• What this task involves:
Among the lines below, a stretch begins at the one with "bind_step. split; [done|]." and ends at the one with "cbn [DecryptAll]. unfold Decrypt at 1.". Repeat that stretch exactly, ends included.

• Items from a dataset:
(** X8: the edges of [GenerateOneTimeKeys].  Asked for no keys it returns
    the empty list and leaves the CSRNG alone.  Asked for a negative number,
    or for more than 2^45 keys (more pointers than [make] allocates), it
    panics before it reads any entropy.  For a count [make] accepts, when the
    CSRNG holds fewer than [32 * count] bytes it returns an error and no keys
    at all, not the keys it could still make. *)
Theorem GenerateOneTimeKeys_edges startID count tape :
  (count = 0 → GenerateOneTimeKeys P startID count tape = (Ok [], tape))
  ∧ (count < 0 ∨ 2 ^ 45 < count →
     GenerateOneTimeKeys P startID count tape
     = (Panic "runtime error: makeslice: len out of range", tape))
  ∧ (0 ≤ count ≤ 2 ^ 45 →
     Z.of_nat (length tape) < 32 * count →
     ∃ e, (GenerateOneTimeKeys P startID count tape).1 = Err e).
Proof.
  unfold GenerateOneTimeKeys, maxAlloc. split; [|split].
  - intros ->. reflexivity.
  - intros Hout. by rewrite decide_True by lia.
  - intros Hin Hshort. rewrite decide_False by lia.
    apply GenerateOneTimeKeys_loop_short. lia.
Qed.
End keys_properties.

(** ** encryption.go: more of the session *)

Section session_more.
Context (P : Primitives).
Import crypto conversation.

Lemma deriveChainKey_Ok rootKey localPublic remotePublic :
  deriveChainKey P rootKey localPublic remotePublic
  = Ok (hkdf_okm P rootKey [] (localPublic ++ remotePublic) 32).
Proof. reflexivity. Qed.

(** X9: [NewDoubleRatchet] succeeds exactly when the CSRNG delivers 32
    bytes and X25519 accepts them as a private key (the derivation of the
    chain key cannot fail).  It then has taken exactly those 32 bytes; the
    root key is the SHA-256 digest of the shared secret, the sending chain
    key is the first 32 bytes of HKDF over the root key with the own and the
    remote public key as info, and both chains start at message number 0. *)
Theorem NewDoubleRatchet_outcome sharedSecret remotePublicKey tape :
  (is_Ok (NewDoubleRatchet P sharedSecret remotePublicKey tape).1 = true
   ↔ (32 ≤ length tape)%nat ∧ is_Ok (X25519 P (take 32 tape) Basepoint) = true)
  ∧ ∀ dr tape',
      NewDoubleRatchet P sharedSecret remotePublicKey tape = (Ok dr, tape') →
      tape' = drop 32 tape
      ∧ PrivateKey (DHSelf dr) = take 32 tape
      ∧ X25519 P (take 32 tape) Basepoint = Ok (PublicKey (DHSelf dr))
      ∧ DHRemote dr = remotePublicKey
      ∧ RootKey dr = sha256_Sum256 P sharedSecret
      ∧ SendingChain dr =
          {| ChainKey :=
               hkdf_okm P (sha256_Sum256 P sharedSecret) []
                 (PublicKey (DHSelf dr) ++ remotePublicKey) 32;
             MessageNumber := 0 |}
      ∧ MessageNumber (ReceivingChain dr) = 0.
Proof.
  unfold NewDoubleRatchet, rand_Read.
  destruct (decide (32 ≤ length tape)%nat) as [Hlen|Hlen]; bind_step.
  - destruct (X25519 P (take 32 tape) Basepoint) as [dhPublic| |]; bind_step.
    + rewrite deriveChainKey_Ok. bind_step. split; [done|].
      intros dr tape' [= <- <-]. done.
    + split; [|done]. split; [done|]. by intros [_ ?].
    + split; [|done]. split; [done|]. by intros [_ ?].
  - split; [|done]. simpl. split; [done|]. intros [? _]. lia.
Qed.

Lemma Encrypt_Ok dr plaintext tape msg dr' tape' :
  Encrypt P dr plaintext tape = (Ok msg, dr', tape') →
  encryptWithKey P plaintext
    (deriveMessageKey P (ChainKey (SendingChain dr)) (MessageNumber (SendingChain dr)))
    tape = (Ok msg, tape')
  ∧ SendingChain dr' =
      {| ChainKey := advanceChainKey P (ChainKey (SendingChain dr));
         MessageNumber := u32 (MessageNumber (SendingChain dr) + 1) |}.
Proof.
  unfold Encrypt. destruct (encryptWithKey P plaintext _ tape) as [r t].
  by intros [= -> <- <-].
Qed.

(** X10: a conversation in order.  When the receiving chain of the receiver
    is in the state of the sending chain of the sender and the sender
    encrypts a list of plaintexts one after the other, the receiver, who
    decrypts the messages in the same order, each under the number its
    receiving chain has reached, gets the plaintexts back, all of them and
    in order; afterwards the two chains are in the same state again. *)
Theorem DecryptAll_EncryptAll alice bob plaintexts tape msgs alice' tape' :
  PrimitivesLaws P →
  ReceivingChain bob = SendingChain alice →
  EncryptAll P alice plaintexts tape = (Ok msgs, alice', tape') →
  ∃ bob',
    DecryptAll P bob msgs = (Ok plaintexts, bob')
    ∧ ReceivingChain bob' = SendingChain alice'
    ∧ length msgs = length plaintexts.
Proof.
  intros HP. revert alice bob tape msgs alice' tape'.
  induction plaintexts as [|p ps IH]; intros alice bob tape msgs alice' tape' Hchain.
  - simpl. intros [= <- <- <-]. eauto.
  - cbn [EncryptAll].
    destruct (Encrypt P alice p tape) as [[r alice1] tape1] eqn:Henc.
    destruct r as [msg| |]; [|done..].
    destruct (EncryptAll P alice1 ps tape1) as [[r alice2] tape2] eqn:Hall.
    destruct r as [rest| |]; bind_step; [|done..].
    intros [= <- <- <-].
    apply Encrypt_Ok in Henc as [Henc Hsend].
    apply (decryptWithKey_encryptWithKey _ _ _ _ _ _ HP) in Henc.
    cbn [DecryptAll]. unfold Decrypt at 1.
    rewrite Hchain, Henc. cbn [wrap].
    set (bob1 := {| RootKey := RootKey bob |}).
    destruct (IH alice1 bob1 tape1 rest alice2 tape2) as (bob' & Hdec & Hch & Hlen);
      [by rewrite Hsend|done|].
    rewrite Hdec. bind_step. exists bob'. simpl. auto.
Qed.

(** X11: a failed [Encrypt] still spends a message number.  When the CSRNG
    cannot deliver the twelve bytes of the nonce, [Encrypt] returns the error
    "failed to generate nonce" and no message, yet the session it leaves has
    the sending chain key advanced and the message number raised by one. *)
Theorem Encrypt_without_entropy_advances_chain dr plaintext tape :
  (∀ m, length (sha256_Sum256 P m) = 32%nat) →
  (length tape < 12)%nat →
  ∃ e dr',
    Encrypt P dr plaintext tape = (Err (Errorf "failed to generate nonce" e), dr', tape)
    ∧ ChainKey (SendingChain dr') = advanceChainKey P (ChainKey (SendingChain dr))
    ∧ MessageNumber (SendingChain dr') = u32 (MessageNumber (SendingChain dr) + 1).
Proof.
  intros Hlen Htape. unfold Encrypt, encryptWithKey, chacha20poly1305_New.
  rewrite decide_True by (unfold deriveMessageKey; by rewrite length_take, Hlen).
  cbn [wrap]. unfold rand_Read. rewrite decide_False by (unfold NonceSize; lia).
  bind_step. eauto.
Qed.

(** X12: [PerformDHRatchet] is all or nothing: when it does not succeed
    (the CSRNG is short of 32 bytes, or X25519 rejects the new private key or
    the remote public key) the session is left exactly as it was. *)
Theorem PerformDHRatchet_failure_keeps_session dr remotePublicKey tape r dr' tape' :
  PerformDHRatchet P dr remotePublicKey tape = (r, dr', tape') →
  r ≠ Ok () →
  dr' = dr
  ∧ ((length tape < 32)%nat →
     ∃ e, r = Err (Errorf "failed to generate new DH private key" e) ∧ tape' = tape).
Proof.
  unfold PerformDHRatchet, rand_Read.
  destruct (decide (32 ≤ length tape)%nat) as [Hlen|Hlen]; bind_step.
  - destruct (X25519 P (take 32 tape) Basepoint) as [newPublic| |]; bind_step;
      [|intros [= <- <- <-] _; split; [done|lia]..].
    destruct (X25519 P (take 32 tape) remotePublicKey) as [sharedSecret| |]; bind_step;
      [|intros [= <- <- <-] _; split; [done|lia]..].
    destruct (deriveRootAndChainKeys P _ _). by intros [= <- <- <-].
  - intros [= <- <- <-] _. split; [done|]. eauto.
Qed.

(** X13: the interface by key.  A message [SimpleEncrypt] returns opens
    under the same key to the plaintext; its nonce is the twelve bytes taken
    from the CSRNG, its ciphertext is sixteen bytes longer than the plaintext,
    its [Tag] field is empty, and the key has 32 bytes. *)
Theorem SimpleEncrypt_round_trip plaintext key tape msg tape' :
  PrimitivesLaws P →
  SimpleEncrypt P plaintext key tape = (Ok msg, tape') →
  SimpleDecrypt P msg key = Ok plaintext
  ∧ length key = 32%nat
  ∧ Nonce msg = take 12 tape
  ∧ length (Nonce msg) = 12%nat
  ∧ tape' = drop 12 tape
  ∧ length (Ciphertext msg) = (length plaintext + 16)%nat
  ∧ Tag msg = [].
Proof.
  intros HP Henc. split; [by eapply decryptWithKey_encryptWithKey|].
  apply encryptWithKey_Ok in Henc as (Hk & Ht & _ & -> & ->). simpl.
  unfold NonceSize in *. rewrite length_take, (seal_length P HP).
  repeat split; try done. lia.
Qed.

(** X14: a key that is not 32 bytes long is refused on both sides with the
    error "failed to create AEAD cipher", and [SimpleEncrypt] refuses it
    before it takes anything from the CSRNG. *)
Theorem Simple_bad_key_length plaintext msg key tape :
  length key ≠ 32%nat →
  ∃ e,
    SimpleEncrypt P plaintext key tape
    = (Err (Errorf "failed to create AEAD cipher" e), tape)
    ∧ SimpleDecrypt P msg key = Err (Errorf "failed to create AEAD cipher" e).
Proof.
  intros Hk. unfold SimpleEncrypt, SimpleDecrypt, encryptWithKey, decryptWithKey,
    chacha20poly1305_New.
  rewrite decide_False by done. bind_step. eauto.
Qed.

(** X15: [Decrypt] hands the nonce of the message to the cipher unchecked.
    A message whose nonce is not twelve bytes long makes [Decrypt] panic
    instead of returning an error; a message with a twelve-byte nonce and
    fewer than sixteen bytes of ciphertext is refused with the
    authentication error.  In both cases the session is not changed. *)
Theorem Decrypt_malformed_message dr encrypted n :
  (∀ m, length (sha256_Sum256 P m) = 32%nat) →
  (length (Nonce encrypted) ≠ 12%nat →
   Decrypt P dr encrypted n
   = (Panic "chacha20poly1305: bad nonce length passed to Open", dr))
  ∧ (length (Nonce encrypted) = 12%nat →
     (length (Ciphertext encrypted) < 16)%nat →
     Decrypt P dr encrypted n = (Err authentication_error, dr)).
Proof.
  intros Hlen.
  assert (Hk : length (deriveMessageKey P (ChainKey (ReceivingChain dr)) n) = KeySize).
  { unfold deriveMessageKey. by rewrite length_take, Hlen. }
  unfold Decrypt, decryptWithKey, chacha20poly1305_New, Open.
  rewrite decide_True by done. bind_step. split.
  - intros Hn. by rewrite decide_False.
  - intros Hn Hc. rewrite decide_True by done. by rewrite decide_True.
Qed.
End session_more.

(** ** server.go: invariants and routing *)

Section broker_more.
Import network.

Lemma try_send_cases {A} (ch : chan A) v :
  closed ch = false →
  (length (buf ch) < cap ch)%nat
  ∧ try_send ch v = Sent {| buf := buf ch ++ [v]; cap := cap ch; closed := false |}
  ∨ (cap ch ≤ length (buf ch))%nat ∧ try_send ch v = Default.
Proof.
  intros Hcl. unfold try_send. rewrite Hcl.
  case_decide; [left|right]; split; try done; lia.
Qed.

Lemma findClientByUserID_range_Some h iteration userID c :
  findClientByUserID_range h iteration userID = Some c →
  ∃ id client, (id, c) ∈ iteration ∧ h !! c = Some client ∧ UserID client = userID.
Proof.
  induction iteration as [|[id c'] rest IH]; simpl; [done|].
  destruct (h !! c') as [client|] eqn:Hc'.
  - case_decide as Hu.
    + intros [= <-]. exists id, client. split; [apply list_elem_of_here|done].
    + intros (id' & cl & Hin & ?)%IH. exists id', cl.
      split; [by apply list_elem_of_further|done].
  - intros (id' & cl & Hin & ?)%IH. exists id', cl.
    split; [by apply list_elem_of_further|done].
Qed.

• Solved exercise:
    + rewrite deriveChainKey_Ok. bind_step. split; [done|].
      intros dr tape' [= <- <-]. done.
    + split; [|done]. split; [done|]. by intros [_ ?].
    + split; [|done]. split; [done|]. by intros [_ ?].
  - split; [|done]. simpl. split; [done|]. intros [? _]. lia.
Qed.

Lemma Encrypt_Ok dr plaintext tape msg dr' tape' :
  Encrypt P dr plaintext tape = (Ok msg, dr', tape') →
  encryptWithKey P plaintext
    (deriveMessageKey P (ChainKey (SendingChain dr)) (MessageNumber (SendingChain dr)))
    tape = (Ok msg, tape')
  ∧ SendingChain dr' =
      {| ChainKey := advanceChainKey P (ChainKey (SendingChain dr));
         MessageNumber := u32 (MessageNumber (SendingChain dr) + 1) |}.
Proof.
  unfold Encrypt. destruct (encryptWithKey P plaintext _ tape) as [r t].
  by intros [= -> <- <-].
Qed.

(** X10: a conversation in order.  When the receiving chain of the receiver
    is in the state of the sending chain of the sender and the sender
    encrypts a list of plaintexts one after the other, the receiver, who
    decrypts the messages in the same order, each under the number its
    receiving chain has reached, gets the plaintexts back, all of them and
    in order; afterwards the two chains are in the same state again. *)
Theorem DecryptAll_EncryptAll alice bob plaintexts tape msgs alice' tape' :
  PrimitivesLaws P →
  ReceivingChain bob = SendingChain alice →
  EncryptAll P alice plaintexts tape = (Ok msgs, alice', tape') →
  ∃ bob',
    DecryptAll P bob msgs = (Ok plaintexts, bob')
    ∧ ReceivingChain bob' = SendingChain alice'
    ∧ length msgs = length plaintexts.
Proof.
  intros HP. revert alice bob tape msgs alice' tape'.
  induction plaintexts as [|p ps IH]; intros alice bob tape msgs alice' tape' Hchain.
  - simpl. intros [= <- <- <-]. eauto.
  - cbn [EncryptAll].
    destruct (Encrypt P alice p tape) as [[r alice1] tape1] eqn:Henc.
    destruct r as [msg| |]; [|done..].
    destruct (EncryptAll P alice1 ps tape1) as [[r alice2] tape2] eqn:Hall.
    destruct r as [rest| |]; bind_step; [|done..].
    intros [= <- <- <-].
    apply Encrypt_Ok in Henc as [Henc Hsend].
    apply (decryptWithKey_encryptWithKey _ _ _ _ _ _ HP) in Henc.
    cbn [DecryptAll]. unfold Decrypt at 1.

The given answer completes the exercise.